Personal information
- Full name: Björn Erik Jilsén
- Born: 8 January 1959 (age 67) Krylbo, Sweden
- Nationality: Sweden
- Height: 193 cm (6 ft 4 in)
- Playing position: Left wing

Youth career
- Team
- –: Irsta HF

Senior clubs
- Years: Team
- 0000–1981: Irsta HF
- 1981–1983: IK Heim
- 1983–1984: Coronas Tres de Mayo
- 1984–1986: Redbergslids IK
- 1986–1987: SG Wallau-Massenheim
- 1987–1989: Redbergslids IK
- 1989–1992: RTV 1879 Basel
- 1992–1994: Irsta HF

National team
- Years: Team / Apps / (Gls)
- 1982–1991: Sweden / 189 / (957)

Teams managed
- 1989–1992: RTV 1879 Basel
- 1992–1994: Irsta HF
- 1992–1994: SG Wallau-Massenheim

Medal record
World Championship
| Gold medal – first place | 1990 Czechoslovakia |  |

= Björn Jilsén =

Swedish handball player (born 1959)

Björn Erik Jilsén (born 8 January 1959 in Krylbo, Sweden) is a Swedish former handball player and handball coach. He was one of the best Swedish players in the 1980s and is recognised as one of the biggest names in Swedish handball of all time. In 1985 he was named Swedish Handballer of the Year. He has the best goals/games average of all time on the Swedish national team with 5.06 goals pr match.

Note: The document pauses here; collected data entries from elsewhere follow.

Lemma pending_forget p a l R l' : Inv [] p → p_pending p !! a = Some l → took l R l' →
  runs (forget_all R) (p <| p_pending ::= <[a := l']> |>) (λ _ p', Inv [] p' ∧ p_queue p' = p_queue p ∧ only a p p' ∧ p_pending p' = <[a := l']> (p_pending p)).
Proof.
  intros I E Tk. pose proof (Inv_take_pending _ _ _ _ _ _ I E Tk) as I1. eapply runs_mono; [by apply forget_all_ok|].
  intros _ p' (I' & Ep & Eq & S). split_and!; [done|done| |done]. etrans; [apply (only_pending p a l')|]. constructor; [by rewrite Ep, Eq|done].
Qed.

Definition busy_but (a : address) (p : TxPool) : Prop := ∀ b l, b ≠ a → p_pending p !! b = Some l → items l ≠ ∅.
Lemma busy_but_only a p p' : busy_but a p → only a p p' → busy_but a p'.
Proof. intros B O b l Hb E. apply (B b l Hb). by destruct (on_lists _ _ _ O b Hb) as [<- _]. Qed.

Lemma demote_account_ok p a : Inv [] p → busy p → is_Some (p_pending p !! a) → runs (demote_account a) p (λ _ p', Inv [] p' ∧ busy p' ∧ only a p p').
Proof.
  intros I B [l El]. assert (B0 : busy_but a p) by (intros b lb _ Hb; by apply (B b)). unfold demote_account. apply runs_get.
  destruct (Inv_pending _ _ _ _ I El) as [Kl Sl]. destruct (tl_Forward_took (v_nonce (p_view p) a) l Kl) as (R1 & l1 & E1 & T1 & _).
  apply runs_bind. eapply runs_pending; [exact El|exact E1|]. eapply runs_seq; [by apply (pending_forget p a l R1 l1)|]. intros _ p1 (I1 & _ & O1 & Ep1).
  assert (El1 : p_pending p1 !! a = Some l1) by (rewrite Ep1; apply lookup_insert_eq).
  destruct (tl_Filter_took range_txs range_txs_all (v_balance (p_view p) a) (p_maxGas p) l1 (tk_ok _ _ _ T1)) as (R2 & N2 & l2 & E2 & T2 & _).
  apply runs_bind. eapply runs_pending; [exact El1|exact E2|]. pose proof (Inv_take_pending _ _ _ _ _ _ I1 El1 T2) as I2. rewrite <- app_assoc in I2.
  set (p2 := p1 <| p_pending ::= _ |>) in *. eapply runs_seq; [by apply (forget_all_ok R2 (N2 ++ []) p2)|]. intros _ p3 (I3 & Ep3 & Eq3 & S3).
  destruct (fl_pending _ _ _ _ _ _ (iv_filed _ _ I1) a l1 El1) as [_ _ Hf].
  assert (O3 : only a p1 p3) by (etrans; [apply (only_pending p1 a l2)|]; constructor; [by rewrite Ep3, Eq3|done]).
  eapply runs_seq; [apply (enqueue_all_ok N2 [] p3 a I3)|].
  { intros tx Hx. eapply Hf. by apply (tk_gone _ _ _ T2 tx), elem_of_app; right. }
  intros _ p4 (I4 & Ep4 & _ & O4). apply runs_get. assert (El4 : p_pending p4 !! a = Some l2) by (rewrite Ep4, Ep3; cbn; apply lookup_insert_eq).
  assert (O : only a p p4) by (etrans; [exact O1|]; by etrans). eapply (runs_seq _ _ _ _ (λ _ p', Inv [] p' ∧ only a p p')).
  - rewrite El4. cbn [from_option]. destruct (negb (tl_Empty l2) && _); [|by apply runs_ret].
    destruct (tl_Cap_took 0 l2 (tk_ok _ _ _ T2) ltac:(done)) as (R5 & l5 & E5 & T5 & _). apply runs_bind. eapply runs_pending; [exact El4|exact E5|].
    eapply runs_mono; [apply (enqueue_all_ok R5 [] _ a); [by apply (Inv_take_pending _ p4 a l2)|]|].
    + intros tx Hx. apply (tk_gone _ _ _ T5 tx) in Hx as [Hx _]. eapply Hf. eapply lookup_weaken; [exact Hx|apply T2].
    + intros _ p5 (I5 & _ & _ & O5). split; [done|]. etrans; [exact O|]. by etrans; [apply (only_pending p4 a l5)|].
  - intros _ p5 (I5 & O5). eapply runs_mono; [apply (pending_done_ok [] p5 a I5); by apply (busy_but_only a p p5)|].
    intros _ p6 (I6 & B6 & O6). split_and!; [done|done|by etrans].
Qed.

(** ** All accounts *)

(** Going through a map of lists: an account is visited once, and only its own lists
    change. *)
Lemma each_account (f : address → PM unit) (lists : TxPool → gmap address txList) (addrs : list address) p :
  (∀ p p' a b, only a p p' → b ≠ a → lists p' !! b = lists p !! b) →
  (∀ p a, Inv [] p → busy p → is_Some (lists p !! a) → runs (f a) p (λ _ p', Inv [] p' ∧ busy p' ∧ only a p p')) →
  Inv [] p → busy p → NoDup addrs → (∀ a, a ∈ addrs → is_Some (lists p !! a)) → runs (each f addrs) p (λ _ p', Inv [] p' ∧ busy p').
Proof.
  intros Hl Hs I B N H. eapply runs_mono; [apply (runs_each f (λ addrs p', Inv [] p' ∧ busy p' ∧ NoDup addrs ∧ ∀ a, a ∈ addrs → is_Some (lists p' !! a)))|].
  - intros a addrs' p' (I' & B' & N' & H'). apply NoDup_cons in N' as [Hn N']. eapply runs_mono; [apply Hs; [done|done|apply H'; by left]|].
    intros _ p'' (I'' & B'' & O). split_and!; [done|done|done|]. intros b Hb. rewrite (Hl p' p'' a b O) by (intros ->; done). apply H'. by right.
  - by split_and!.
  - intros _ p' (? & ? & _). done.
Qed.
Lemma range_lists_NoDup m : NoDup (range_lists m).
Proof. rewrite range_lists_all. apply NoDup_fst_map_to_list. Qed.
Lemma range_lists_elem m a : a ∈ range_lists m → is_Some (m !! a).
Proof. rewrite range_lists_all. intros ((b & l) & -> & H%elem_of_map_to_list)%list_elem_of_fmap. by exists l. Qed.

Lemma demote_ok p : Inv [] p → busy p → runs demoteUnexecutables p (λ _ p', Inv [] p' ∧ busy p').
Proof.
  intros I B. unfold demoteUnexecutables. apply runs_get. apply (each_account demote_account p_pending); [|intros; by apply demote_account_ok|done|done|apply range_lists_NoDup|apply range_lists_elem].
  intros p1 p2 a b O Hb. by apply (on_lists _ _ _ O b Hb).
Qed.

Lemma promote_accounts_ok addrs p : Inv [] p → busy p → runs (each promote_account addrs) p (λ _ p', Inv [] p' ∧ busy p').
Proof.
  intros I B. apply (runs_each promote_account (λ _ p', Inv [] p' ∧ busy p')); [|done]. intros a l p' [I' B']. eapply runs_mono; [by apply promote_account_ok|].
  intros _ p'' (? & ? & _). done.
Qed.
End Steps.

His brother Pär Jilsén was also a handball player on the national team.

He was a part of the golden generation of the Swedish national team which started with the 1984 Summer Olympics. He also competed in the 1988 Summer Olympics. At the 1990 World Men's Handball Championship he became a world champion with the Swedish team.

At the end of his career he became a player-coach in Switzerland, Sweden and later Germany.